De ce point de vue qui est différent et plus réaliste que la sombre humeur que j’exposai plus haut, alors, il faut admettre que la France n’est pas vraiment en retard, ni vraiment décevante en un sens. Au contraire, dirais-je avec comme une sorte d’ironie qui serait presque roborative, elle pourrait prétendre au maillot jaune, à la médaille d’or, dans tous les cas prétendre figurer dans le peloton de tête de cette sorte nouvelle (expression nouvelle veux-je dire, donc sollicitation de la fonction) des “lanceurs d’alerte”. La catastrophe sans fin de la figuration d’elle-même comme promoteuse et pétroleuse de tous les faux-pas, sa division, sa détestation d’elle-même et son auto-flagellation, son épuration permanente conduite par les bons sentiments, sa dictature-PC, sa certitude d’elle-même dans le défilement des sottises postmodernes, sa parcellisation et les fureurs de ses humeurs, tout cela fait de la France un membre important de ce que les Pied-Nickelés innombrables qui nous gouvernent bombastiquement nomment “la communauté internationale”.

Ainsi la France pourrait-elle être restaurée dans toute sa gloire et sa place considérable dans le concert de musique atonale des nations aussi bien que dans mon jugement, comme une merveille d’accomplissement de l’Art Contemporain (A.C.). Tout cela est si bête qu’en vérité la France est à nouveau en tête.
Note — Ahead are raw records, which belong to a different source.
Lemma parse_tcp6_trailing {L : co_layout} {LC : libc_inet6}
  c buf end_ t1 t2 a b ds1 ds2 junk :
  is_field t1 -> is_field t2 -> Forall is_digit ds1 -> Forall is_digit ds2 ->
  inet_pton6 t1 = Some a -> inet_pton6 t2 = Some b ->
  Forall (fun x => x <> 13) junk ->
  let line := bytes "PROXY TCP6 " ++ t1 ++ [32] ++ t2 ++ [32] ++
              ds1 ++ [32] ++ ds2 ++ [32] ++ junk ++ [13; 10] in
  holds buf 0 line -> Z.of_nat (length line) <= end_ ->
  exists buf',
    parse_tcp6 c buf 6 end_ =
    P_done (with_addrs6 c a b (dec_value ds1 mod 2 ^ 32)
              (dec_value ds2 mod 2 ^ 32))
      buf' (Z.of_nat (length line)).
Proof.
  intros F1 F2 G1 G2 Pa Pb Hj line Hh He. subst line.
  pose proof (digits_field _ G1) as F3. pose proof (digits_field _ G2) as F4.
  pose proof (holds_bound _ _ _ Hh) as Hb.
  repeat rewrite length_app in He, Hb.
  repeat (rewrite holds_app in Hh || rewrite holds_cons in Hh).
  repeat rewrite length_app.
  change (length (bytes "PROXY TCP6 ")) with 11%nat in *.
  cbn [length] in *. rewrite ?Nat2Z.inj_add in *.
  change (Z.of_nat 11) with 11 in *. change (Z.of_nat 1) with 1 in *.
  change (Z.of_nat 2) with 2 in *. rewrite !Z.add_0_l in Hh.
  rewrite Z.add_0_r in Hb.
  set (q1 := 11 + Z.of_nat (length t1)) in *.
  set (q2 := q1 + 1 + Z.of_nat (length t2)) in *.
  set (q3 := q2 + 1 + Z.of_nat (length ds1)) in *.
  set (q4 := q3 + 1 + Z.of_nat (length ds2)) in *.
  set (q5 := q4 + 1 + Z.of_nat (length junk)) in *.
  destruct Hh as (_ & H1 & (D1 & _ & _ & _) & H2 & (D2 & _ & _ & _) & H3 &
                  (D3 & _ & _ & _) & H4 & (D4 & _ & _ & _) & H5 &
                  D5 & _ & _ & D6 & _).
  set (b1 := store buf q1 0). set (b2 := store b1 q2 0).
  set (b3 := store b2 q3 0). set (b4 := store b3 q4 0).
  assert (Q : 11 <= q1 < q2 /\ q2 < q3 /\ q3 < q4 /\ q4 < q5 /\
              q5 + 2 <= Z.of_nat (length buf) /\ q5 + 2 <= end_) by lia.
  assert (L4 : length b4 = length buf).
  { unfold b4, b3, b2, b1. now rewrite !length_store. }
  (* the scan *)
  assert (S : exists b6,
    tcp6_scan (S (Z.to_nat (end_ - 11))) buf 11 end_ None None None =
    (b6, inr (q5 + 2, Some (q1 + 1), Some (q2 + 1), Some (q3 + 1))) /\
    length b6 = length b4 /\
    forall i, 0 <= i <= q4 -> deref b6 i = deref b4 i).
  { rewrite (tcp6_scan_field t1) by (trivial; lia). fold q1.
    rewrite tcp6_scan_space' by (trivial; lia). fold b1.
    rewrite (tcp6_scan_field t2);
      [ | trivial | apply holds_store; [trivial | lia] | lia | lia ].
    fold q2.
    rewrite tcp6_scan_space';
      [ | lia | unfold b1; rewrite deref_store_other by lia; trivial | lia ].
    fold b2.
    rewrite (tcp6_scan_field ds1);
      [ | trivial | repeat (apply holds_store; [ | lia ]); trivial | lia | lia ].
    fold q3.
    rewrite tcp6_scan_space';
      [ | lia | unfold b2, b1; rewrite !deref_store_other by lia; trivial | lia ].
    fold b3.
    rewrite (tcp6_scan_field ds2);
      [ | trivial | repeat (apply holds_store; [ | lia ]); trivial | lia | lia ].
    fold q4.
    rewrite tcp6_scan_space';
      [ | lia | unfold b3, b2, b1; rewrite !deref_store_other by lia; trivial
        | lia ].
    fold b4.
    match goal with |- context [tcp6_scan ?f b4 (q4 + 1)] =>
      destruct (tcp6_scan_junk junk f b4 (q4 + 1) end_
                  (q1 + 1) (q2 + 1) (q3 + 1) Hj)
        as (b5 & -> & L5 & A5)
    end.
    { unfold b4, b3, b2, b1. repeat (apply holds_store; [ | lia ]). exact H5. }
    { fold q5. lia. }
    { lia. }
    fold q5 in A5. fold q5.
    exists (store b5 q5 0).
    rewrite tcp6_scan_crlf';
      [ | lia
      | rewrite A5 by lia; unfold b4, b3, b2, b1;
        rewrite !deref_store_other by lia; trivial
      | rewrite A5 by lia; unfold b4, b3, b2, b1;
        rewrite !deref_store_other by lia; trivial
      | lia | lia ].
    split; [reflexivity|]. split; [now rewrite length_store|].
    intros i Hi. rewrite deref_store_other by lia. apply A5; lia. }
  destruct S as (b6 & S & L6 & A6).
  exists b6. unfold parse_tcp6. change (6 + 5) with 11. rewrite S.
  (* what the buffer holds after the scan *)
  assert (K : forall p l, holds buf p l -> 0 <= p ->
            p + Z.of_nat (length l) <= q4 ->
            q1 < p \/ p + Z.of_nat (length l) <= q1 ->
            q2 < p \/ p + Z.of_nat (length l) <= q2 ->
            q3 < p \/ p + Z.of_nat (length l) <= q3 ->
            holds b6 p l).
  { intros p l Hl P0 B4 B1 B2 B3.
    apply (holds_agree b4); [| exact L6 | intros i Hi; apply A6; lia].
    unfold b4, b3, b2, b1. repeat (apply holds_store; [ | lia ]). exact Hl. }
  assert (Z4 : deref b6 q4 = 0).
  { rewrite A6 by lia. unfold b4. apply deref_store_same.
    unfold b3, b2, b1. rewrite !length_store. lia. }
  assert (Z3 : deref b6 q3 = 0).
  { rewrite A6 by lia. unfold b4. rewrite deref_store_other by lia.
    unfold b3. apply deref_store_same. unfold b2, b1. rewrite !length_store. lia. }
  assert (Z2 : deref b6 q2 = 0).
  { rewrite A6 by lia. unfold b4, b3. rewrite !deref_store_other by lia.
    unfold b2. apply deref_store_same. unfold b1. rewrite !length_store. lia. }
  assert (Z1 : deref b6 q1 = 0).
  { rewrite A6 by lia. unfold b4, b3, b2. rewrite !deref_store_other by lia.
    unfold b1. apply deref_store_same. lia. }
  (* the two ports *)
  replace (q3 + 1 - 1) with q3 by lia.
  rewrite (read_uint_digits b6 (q2 + 1) q3 ds1);
    [ | trivial | apply K; trivial; lia | left; reflexivity ].
  fold q3. rewrite Z3. cbn [Z.eqb negb].
  replace (q5 + 2 - 2) with q5 by lia.
  rewrite (read_uint_digits b6 (q3 + 1) q5 ds2);
    [ | trivial | apply K; trivial; lia
      | right; fold q4; rewrite Z4; unfold is_digit; lia ].
  fold q4. rewrite Z4. cbn [Z.eqb negb].
  (* the two addresses *)
  assert (NZ : forall t, is_field t -> Forall (fun x => x <> 0) t).
  { intros t. apply Forall_impl. tauto. }
  rewrite (cstring_from t1 b6 11);
    [ | apply K; trivial; lia | auto | fold q1; exact Z1 ].
  rewrite Pa.
  rewrite (cstring_from t2 b6 (q1 + 1));
    [ | apply K; trivial; lia | auto | fold q2; exact Z2 ].
  rewrite Pb. unfold with_addrs6. f_equal. lia.
Qed.

(** X11. The TCP6 branch does not check what follows the destination
    port: a TCP6 header that is well formed but for a space and any text
    (without CR) between the destination port and CR LF is accepted.
    [conn_recv_proxy] returns 1, sets the two addresses and ports as for
    the header without that text, and reads the whole line, the text
    included, from the socket. *)
Theorem conn_recv_proxy_tcp6_trailing_text
  {L : co_layout} (OK : layout_ok L) {CL : ctrl_layer} {LC : libc_inet6}
  {E : Type} {K : kernel E} (w : world E) (flag : Z)
  (t1 t2 a b ds1 ds2 junk rest : list Z) (e : E) (d2 : list Z) (e2 : E) :
  is_field t1 -> is_field t2 ->
  Forall is_digit ds1 -> Forall is_digit ds2 -> ds1 <> [] -> ds2 <> [] ->
  inet_pton6 t1 = Some a -> inet_pton6 t2 = Some b ->
  Forall (fun x => x <> 13) junk ->
  let line := bytes "PROXY TCP6 " ++ t1 ++ [32] ++ t2 ++ [32] ++
              ds1 ++ [32] ++ ds2 ++ [32] ++ junk ++ [13; 10] in
  peeks w (line ++ rest) e ->
  sys_recv e (sock_fd (w_conn w)) (Z.of_nat (length line)) 0 = (recv_ok d2, e2) ->
  length d2 = length line ->
  let r := conn_recv_proxy w flag in
  let c2 := with_addrs6 (w_conn w) a b
              (dec_value ds1 mod 2 ^ 32) (dec_value ds2 mod 2 ^ 32) in
  fst r = 1 /\
  w_conn (snd r) = set_flags c2 (Z.land (flags c2) (Z.lnot flag)) /\
  w_ext (snd r) = e2 /\
  len (w_trash (snd r)) = Z.of_nat (length line).
Proof.
  intros F1 F2 G1 G2 N1 N2 Pa Pb Hj line Hp Hr Hl r c2. subst r c2.
  set (w1 := after_peek w (recv_ok (line ++ rest)) e).
  assert (Hh : holds (str (w_trash w1)) 0 line).
  { pose proof (after_peek_holds w (line ++ rest) e) as H.
    apply holds_app in H. tauto. }
  assert (Hn : Z.of_nat (length line) <= len (w_trash w1)).
  { unfold w1. cbn [after_peek w_trash set_trash len recv_len].
    rewrite length_app. lia. }
  assert (H18 : 18 <= len (w_trash w1)).
  { assert (18 <= length line)%nat; [|lia].
    unfold line. repeat rewrite length_app.
    change (length (bytes "PROXY TCP6 ")) with 11%nat. cbn [length].
    destruct ds1; [congruence|]. destruct ds2; [congruence|].
    cbn [length]. lia. }
  assert (Hv : exists buf',
    proxy_header w1 =
    inr (set_trash
           (set_conn w1 (with_addrs6 (w_conn w1) a b
                           (dec_value ds1 mod 2 ^ 32)
                           (dec_value ds2 mod 2 ^ 32)))
           {| str := buf'; len := len (w_trash w1);
              size := size (w_trash w1) |},
         Z.of_nat (length line))).
  { destruct (proxy_header_prefix w1 (bytes "TCP6 ")
                (t1 ++ [32] ++ t2 ++ [32] ++ ds1 ++ [32] ++ ds2 ++ [32] ++
                 junk ++ [13; 10])) as (T & ->);
      [exact Hh | reflexivity | lia |].
    cbv zeta. unfold tcp4_test, tcp6_test.
    rewrite (tag_test_value _ 6 (bytes "TCP6 ") (bytes "TCP4 ") T eq_refl eq_refl).
    rewrite (tag_test_value _ 6 (bytes "TCP6 ") (bytes "TCP6 ") T eq_refl eq_refl).
    replace (c_true (if list_Z_eqb (bytes "TCP6 ") (bytes "TCP4 ") then 1 else 0))
      with false by reflexivity.
    replace (c_true (if list_Z_eqb (bytes "TCP6 ") (bytes "TCP6 ") then 1 else 0))
      with true by reflexivity.
    destruct (parse_tcp6_trailing (w_conn w1) (str (w_trash w1))
                (len (w_trash w1)) t1 t2 a b ds1 ds2 junk
                F1 F2 G1 G2 Pa Pb Hj Hh Hn) as (buf' & ->).
    exists buf'. reflexivity. }
  destruct Hv as (buf' & Hv).
  apply (conn_recv_proxy_done OK w flag _ e _ _ d2 e2 Hp Hv Hr).
  now rewrite Hl.
Qed.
Elle a passé en tête du peloton le “Pic de Compétence-Incompétence” de cette civilisation et, après la triomphale grimpette, dégringole la pente de la contre-civilisation, prouvant par cette performance qu’effectivement l’“étrange époque” ne peut se justifier que par la catastrophe qui la ponctuera.

… Ainsi ai-je réchauffé un peu de ma passion si affreusement refroidie. Juste ajouterais-je qu’il faudrait, pour montrer plus de justice que cette simple attitude de chauvinisme, disons une place d’ex-aequo pour les États-Unis d’Amérique dans cette descente vers la catastrophe. “D.C.-la-folle” vaut bien les salons parisiens à cet égard. Ainsi pourrais-je affirmer sans trop me compromettre, et même au contraire en retrouvant une place de choix dans les talk-shows, un pro-américanisme qui en surprendra plus d’un, tandis que se confirmerait la grande proximité existant entre la France et les États-Unis d’Amérique, dès l’origine comme l’on sait, et jusqu’à la Fin des Temps selon-Guénon qui se fera en parfaite coordination.